» **What is expected**
Top to bottom, output the entries that follow exactly.

» **Stored items**

"""

(* ===== verification/_CoqProject ===== *)
-Q . S2P
Prelude.v
Json.v
ToolSchema.v
ToolWire.v
Tools.v
AuditLog.v
Autonomy.v
ToolPolicy.v
ToolRunner.v
Persistence.v
Permissions.v
Retrieval.v
DriveAcl.v
Chunking.v
Keys.v
Egress.v
Cron.v
Runs.v
Schedules.v
Accounting.v
Context.v
Streams.v
Grounding.v
ChatStream.v
ChatTurn.v
Answer.v
ChatAnswer.v
ChatCommit.v
ChatRun.v
ChatSettle.v
ChatGuarantees.v
Reasoning.v
Gateway.v
Media.v
Stitching.v
Transcripts.v
Ingest.v
IngestFence.v
Uploads.v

"""

» **Expected output**
(* ===== verification/_CoqProject ===== *)
-Q . S2P
Prelude.v
Json.v
ToolSchema.v
ToolWire.v
Tools.v
AuditLog.v
Autonomy.v
ToolPolicy.v
ToolRunner.v
Persistence.v
Permissions.v
Retrieval.v
DriveAcl.v
Chunking.v
Keys.v
Egress.v
Cron.v
Runs.v
Schedules.v
Accounting.v
Context.v
Streams.v
Grounding.v
ChatStream.v
ChatTurn.v
Answer.v
ChatAnswer.v
ChatCommit.v
ChatRun.v
ChatSettle.v
ChatGuarantees.v
Reasoning.v
Gateway.v
Media.v
Stitching.v
Transcripts.v
Ingest.v
IngestFence.v
Uploads.v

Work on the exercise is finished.